* [Task brief]:
Reproduce exactly the lines below from the one containing "rewrite (bind_ok _" through the one containing "assert (Hm' : me_window", including both, and nothing else.

* [Saved entries]:
"""
Lemma Run_dispatch_ok st e :
  cpp_ok st -> cpp_event_ok st e ->
  exists st', Run_dispatch e st = Ok (tt, st') /\ cpp_ok st'.
Proof.
  intros Hok He. destruct e as [r|r|u|b|m| | | | | |]; cbn [Run_dispatch cpp_event_ok] in He |- *;
    try by eexists.
  - destruct He as (ww & Hw & ? & ? & ? & ? & ?).
    destruct (Frame_new_ok st (mr_window r) ww) as (st1 & Hrun & Hok1 & _); try done.
    eexists. split; [by apply OnMapRequest_run|].
    apply cpp_ok_with_x; [done|apply XMapWindow_xstruct].
  - rewrite OnConfigureRequest_run. eexists. split; [reflexivity|].
    apply cpp_ok_with_x; [done|]. rewrite XConfigureWindow_xstruct.
    by destruct (clients_ (wm st) !! cr_window r); rewrite ?XConfigureWindow_xstruct.
  - by apply OnUnmapNotify_ok.
  - by apply OnButtonPress_ok.
  - destruct He as (Hw & Hc & Hd & Hx & Hy & Hq). unfold drain_motion.
    rewrite bind_assoc, bind_gets. cbv beta.
    rewrite (bind_ok _ _ _ _ _ (coalesce_motion_spec _ st m Hw (Nat.lt_succ_diag_r _))).
    set (m' := last_motion _ _ _).
    assert (Hm' : me_window m' = me_window m /\ int16 (me_x_root m') /\ int16 (me_y_root m')).
    { apply last_motion_P; [done|]. eapply Forall_impl; [exact Hq|].
      intros [] Hev; simpl in *; try done. intros Hmo. split; [|by apply Hev].
      unfold is_motion_of in Hmo. apply andb_true_iff in Hmo as [Hmo _].
      by apply bool_decide_eq_true in Hmo. }
    destruct Hm' as (Hwm & ? & ?).
    apply OnMotionNotify_ok; [apply cpp_ok_with_x; [done|apply xstruct_set_queue]|simpl; by rewrite Hwm|done|done|done].
Qed.
(** [l[:stop]] *)
Definition py_slice_to {A} (l : list A) (stop : Z) : list A :=
  py_slice_list l 0 stop.

(** [s[start:stop]] and [s[start:]] *)
Definition py_slice (s : string) (start stop : Z) : string :=
  string_of_list_ascii (py_slice_list (list_ascii_of_string s) start stop).
Definition py_slice_from (s : string) (start : Z) : string :=
  py_slice s start (Z.of_nat (String.length s)).

(** ** More of the cell renderers *)

Module Cells.
Import Style.

(** Modelled from the spec: further fields of the item data object that
    the methods below read; [torrent] and [startup_activity] are fields of
    its [download_info], [children] is the list of the items of a torrent
    folder, and the ratings are [None] when there is none. *)
Record ItemMore : Type := mkItemMore {
  feed_name : string;
  children : list Z;
  torrent : bool;
  startup_activity : string;
  display_date : string;
  display_duration : string;
  display_size : string;
  file_format : string;
  mime_type : string;
  rating : option Z;
  auto_rating : option Z;
  connections : Z;
  seeders : Z;
  leechers : Z;
}.

(** Modelled from the spec: [cellpack.LayoutRect], an axis-aligned
    rectangle (x, y, width, height) with the derived [right] and
    [bottom]. *)
Record LayoutRect : Type := mkLayoutRect {
  rect_x : Z;
  rect_y : Z;
  rect_width : Z;
  rect_height : Z;
}.
Definition rect_right (r : LayoutRect) : Z := rect_x r + rect_width r.
Definition rect_bottom (r : LayoutRect) : Z := rect_y r + rect_height r.

(** The attributes [setup_guides] leaves on the renderer, as far as the
    methods below read them. *)
Record Guides : Type := mkGuides {
  image_rect : LayoutRect;
  middle_rect : LayoutRect;
  emblem_bottom : Z;
}.

(** *** Description text and its links *)

(** Colors that are float triples in the source. *)
Inductive text_color : Type :=
  | ITEM_DESC_COLOR
  | FEED_NAME_COLOR
  | TORRENT_INFO_LABEL_COLOR
  | TORRENT_INFO_DATA_COLOR.
(** The provisional segments of a buffer at the sample rate of the
    server, and what is known of them. *)
Lemma provisionalSegments_facts samples :
  exists segs,
    provisionalSegments samples SAMPLE_RATE = Returns segs /\
    Forall well_formed segs /\
    Forall (in_range BPM_MIN BPM_MAX) segs /\
    Sorted (follows 15) segs.
Proof.
  destruct (provisionalSegments_returns samples SAMPLE_RATE sample_rate_pos)
    as (segs & Hs & Hp & Hpos).
  exists segs. split; auto.
  destruct segs as [|s segs]; [repeat constructor|].
  destruct Hpos as [Hw Hh]; [discriminate|].
  split; [|split].
  - exact (provisional_well_formed _ _ _ sample_rate_pos Hw _ _ Hp).
  - exact (provisional_in_range _ _ _ _ _ Hp).
  - eapply Sorted_weaken;
      [|exact (provisional_sorted _ _ _ sample_rate_pos Hh _ _ Hp)].
    intros a b. apply follows_weaken.
    rewrite window_samples, hop_samples. vm_compute. discriminate.
Qed.

(** C1, as amended.  For every sample buffer [buildTempoSegments]
    returns, and in the list it returns every segment has [start < end],
    the segments are in strictly increasing order of [start] (and of
    [end]), and a segment reaches back into its predecessor by 15 seconds
    at most (the window less the hop).  Segments may overlap, and the
    tempos of consecutive segments may be within the merge tolerance. *)
Theorem buildTempoSegments_ordered (samples : list Q) :
  exists segments,
    buildTempoSegments samples SAMPLE_RATE = Returns segments /\
    Forall well_formed segments /\
    StronglySorted (fun a b => start a < start b /\ end_ a < end_ b) segments /\
    Sorted (follows 15) segments.
Proof.
  destruct (provisionalSegments_facts samples) as (segs & Hs & Hw & _ & Hf).
  exists (mergeTempoSegments segs). unfold buildTempoSegments. rewrite Hs.
  split; [reflexivity|].
  assert (Hm : Sorted (follows 15) (mergeTempoSegments segs))
    by now apply mergeTempoSegments_sorted.
  repeat split; auto.
  - now apply mergeTempoSegments_well_formed.
  - eapply sorted_follows_strongly; eauto.
Qed.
"""
* [Response]:
    rewrite (bind_ok _ _ _ _ _ (coalesce_motion_spec _ st m Hw (Nat.lt_succ_diag_r _))).
    set (m' := last_motion _ _ _).
    assert (Hm' : me_window m' = me_window m /\ int16 (me_x_root m') /\ int16 (me_y_root m')).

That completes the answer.